A significant association was seen between the previous method of delivery and the outcome variable (LSCS or VBAC). The VBAC success rate was 84.6% among those with previous VBAC as compared to 52.6% for those without previous VBAC suggesting that the best predictor for a successful VBAC is a previous VBAC. Studies by Srinivas et al. [12] and Yokoi et al. [13] have shown similar results.
Since this study was a pilot study, the sample size was small. So this limitation may hinder the generalizability of the study results with the general population. Another limitation of the study was that in our institution, intracervical Foley catheter is the only method of induction of labor that is used in patients with one previous LSCS and unfavorable cervix.

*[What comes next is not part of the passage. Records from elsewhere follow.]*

(** The connection arguments, once the None and empty ones are removed. *)
Definition conn_kwargs (authenticator : string) : dict :=
  let conn_kwargs : dict :=
    [ ("account", VStr "uipath_observability.west-europe.azure");
      ("user", VStr "anurag.krishna@uipath.com");
      ("warehouse", VStr "PROD_CUSTOMER_READ");
      ("role", environ_get "SNOWFLAKE_ROLE");
      ("database", environ_get "SNOWFLAKE_DATABASE");
      ("schema", environ_get "SNOWFLAKE_SCHEMA");
      ("authenticator", VStr authenticator);
      ("client_session_keep_alive", VBool true) ] in
  List.filter (fun kv => truthy (snd kv)) conn_kwargs.

Definition _connect : M (list event) unit :=
  let authenticator :=
    default "externalbrowser" (environ !! "SNOWFLAKE_AUTHENTICATOR") in
  if negb (String.eqb authenticator "externalbrowser") then
    raise (ValueError
      ("SSO-only server: SNOWFLAKE_AUTHENTICATOR must be 'externalbrowser' (got '"
         +:+ authenticator +:+ "')"))
  else
    connector_connect (conn_kwargs authenticator).

Definition _normalize_ilike (pattern : value) : option string :=
  match pattern with
  | VNone => None
  | _ =>
      let p := strip (str pattern) in
      if is_empty p then None
      else if negb (contains_char "%" p) then Some ("%" +:+ p +:+ "%")
      else Some p
  end.

(** ** MCP tools *)

Definition list_saved_queries : dict :=
  [ ("queries", VList (map VStr (sorted (keys QUERIES))));
    ("params_schema",
     VDict [ ("month", VStr "int (required, 1..12)");
             ("year", VStr "int (required, 2000..2100)");
             ("connector_ilike",
              VStr "string (optional, e.g. 'salesforce' or '%sales%')") ]) ].

Definition _params_for (query_id : string) (params : value)
  : option (list value) := None.

(** [xs[-n:]] *)
Definition last_lines {A} (n : nat) (xs : list A) : list A :=
  skipn (length xs - n) xs.

(** The dict built by the [except Exception as e] clause. *)
Definition except_response (query_id : string) (e : exn) : dict :=
  [ ("ok", VBool false);
    ("query_id", VStr query_id);
    ("error_type", VStr (exc_class e));
    ("error", VStr (exc_text e));
    ("traceback_tail", VList (map VStr (last_lines 20 (format_exc e)))) ].

(** The body of the [try] statement. *)
Definition try_body (query_id sql : string) (params : value) (max_rows : Z)
  : M (list event) dict :=
  let binds : option (list value) := None in
  with_ _connect conn_exit (fun conn =>
    with_ conn_cursor cur_exit (fun cur =>
      cur_execute sql binds ;;;
      desc <- cur_description ;;
      let cols :=
        match desc with
        | Some (c :: cs) => map name (c :: cs)
        | _ => []
        end in
      rows <- cur_fetchmany max_rows ;;
      ret [ ("ok", VBool true);
            ("query_id", VStr query_id);
            ("params_used", if truthy params then params else VDict []);
            ("columns", VList (map VStr cols));
            ("rows", VList (map VTuple rows));
            ("row_count_returned", VInt (Z.of_nat (length rows)));
            ("row_limit", VInt max_rows) ])).

Definition run_saved_query (query_id : string) (params max_rows : value)
  : M (list event) dict :=
  if negb (contains QUERIES query_id) then
    ret [ ("ok", VBool false);
          ("error", VStr ("Unknown query_id '" +:+ query_id +:+ "'"));
          ("allowed", VList (map VStr (sorted (keys QUERIES)))) ]
  else
    sql <- lift (getitem QUERIES query_id) ;;
    n <- lift (int max_rows) ;;
    let max_rows := Z.max 1 (Z.min n 5000) in
    try_except (try_body query_id sql params max_rows)
               (fun e => ret (except_response query_id e)).

End Tools.

(** The defaults of [run_saved_query]'s optional arguments. *)
Definition default_params : value := VNone.
Definition default_max_rows : value := VInt 500.

End Server.

(* ===================================================================== *)
(** * [run_mcp_tool.py]: the reader of the harness                         *)
(* ===================================================================== *)

Module Harness.

(** The harness reads raw bytes from the server's pipe, so its text is what
    the UTF-8 decoder yields: a list of code points. *)
Definition text : Type := list N.

Definition text_of (s : string) : text := map N_of_ascii (list_ascii_of_string s).

(** ** [bytes.decode('utf-8')], strict *)

Definition is_cont (b : N) : bool := ((0x80 <=? b) && (b <=? 0xBF))%N.
Definition low6 (b : N) : N := (b - 0x80)%N.

(** The second byte of a three-byte and of a four-byte sequence: no overlong
    form, no surrogate, nothing above U+10FFFF. *)
Definition second_of_3 (b1 b2 : N) : bool :=
  (if b1 =? 0xE0 then (0xA0 <=? b2) && (b2 <=? 0xBF)
   else if b1 =? 0xED then (0x80 <=? b2) && (b2 <=? 0x9F)
   else is_cont b2)%N.
Definition second_of_4 (b1 b2 : N) : bool :=
  (if b1 =? 0xF0 then (0x90 <=? b2) && (b2 <=? 0xBF)
   else if b1 =? 0xF4 then (0x80 <=? b2) && (b2 <=? 0x8F)
   else is_cont b2)%N.

(** [None] stands for [UnicodeDecodeError]. *)
Fixpoint decode_bytes (bs : list N) : option text :=
  match bs with
  | [] => Some []
  | b1 :: r1 =>
      if (b1 <? 0x80)%N then option_map (cons b1) (decode_bytes r1)
      else if ((0xC2 <=? b1) && (b1 <=? 0xDF))%N then
        match r1 with
        | b2 :: r2 =>
            if is_cont b2
            then option_map (cons ((b1 - 0xC0) * 64 + low6 b2)%N) (decode_bytes r2)
            else None
        | _ => None
        end
      else if ((0xE0 <=? b1) && (b1 <=? 0xEF))%N then
        match r1 with
        | b2 :: b3 :: r3 =>
            if second_of_3 b1 b2 && is_cont b3
            then option_map
                   (cons (((b1 - 0xE0) * 64 + low6 b2) * 64 + low6 b3)%N)
                   (decode_bytes r3)
            else None
        | _ => None
        end
      else if ((0xF0 <=? b1) && (b1 <=? 0xF4))%N then
        match r1 with
        | b2 :: b3 :: b4 :: r4 =>
            if second_of_4 b1 b2 && is_cont b3 && is_cont b4
            then option_map
                   (cons ((((b1 - 0xF0) * 64 + low6 b2) * 64 + low6 b3) * 64
                          + low6 b4)%N)
                   (decode_bytes r4)
            else None
        | _ => None
        end
      else None
  end.

Definition decode (raw : string) : option text :=
  decode_bytes (map N_of_ascii (list_ascii_of_string raw)).

(** ** [str.strip()] on code points *)

Definition is_space (c : N) : bool :=
  ((9 <=? c) && (c <=? 13) || (28 <=? c) && (c <=? 32)
   || (c =? 0x85) || (c =? 0xA0) || (c =? 0x1680)
   || (0x2000 <=? c) && (c <=? 0x200A)
   || (c =? 0x2028) || (c =? 0x2029) || (c =? 0x202F) || (c =? 0x205F)
   || (c =? 0x3000))%N.

Fixpoint lstrip (t : text) : text :=
  match t with
  | [] => []
  | c :: r => if is_space c then lstrip r else t
  end.

Fixpoint rstrip (t : text) : text :=
  match t with
  | [] => []
  | c :: r =>
      match rstrip r with
      | [] => if is_space c then [] else [c]
      | r' => c :: r'
      end
  end.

As a result, we could not compare this method with other methods of induction of labor and compare the success rates and safety profile.
Conclusions
Our study showed that induction of labor with intracervical Foley catheter serves as an effective method for improving the modified Bishop score in women with previous LSCS. It also influences the mode of delivery in these women and increases the chance of a successful VBAC. In addition, a previous VBAC will increase the likelihood of having a subsequent VBAC.
Current guidelines from organizations such as the American College of Obstetricians and Gynecologists (ACOG) recommend mechanical methods like the Foley catheter as a preferred option for induction of labor in women with a prior CS, especially those attempting VBAC.Our research supports these recommendations, adding new evidence from a specific cohort of women with one prior LSCS. As VBAC continues to be promoted as a means to reduce repeat CS and associated long-term complications (e.g., placental abnormalities in future pregnancies), the Foley catheter's role in facilitating safe labor induction is becoming increasingly important.
In contrast, while oxytocin remains a commonly used agent for induction, studies have shown an increased risk of uterine rupture when used in women with a prior LSCS, particularly when combined with other agents. This highlights the importance of choosing induction methods that prioritize uterine safety while ensuring labor progresses efficiently. The Foley catheter, in this context, remains a valuable tool.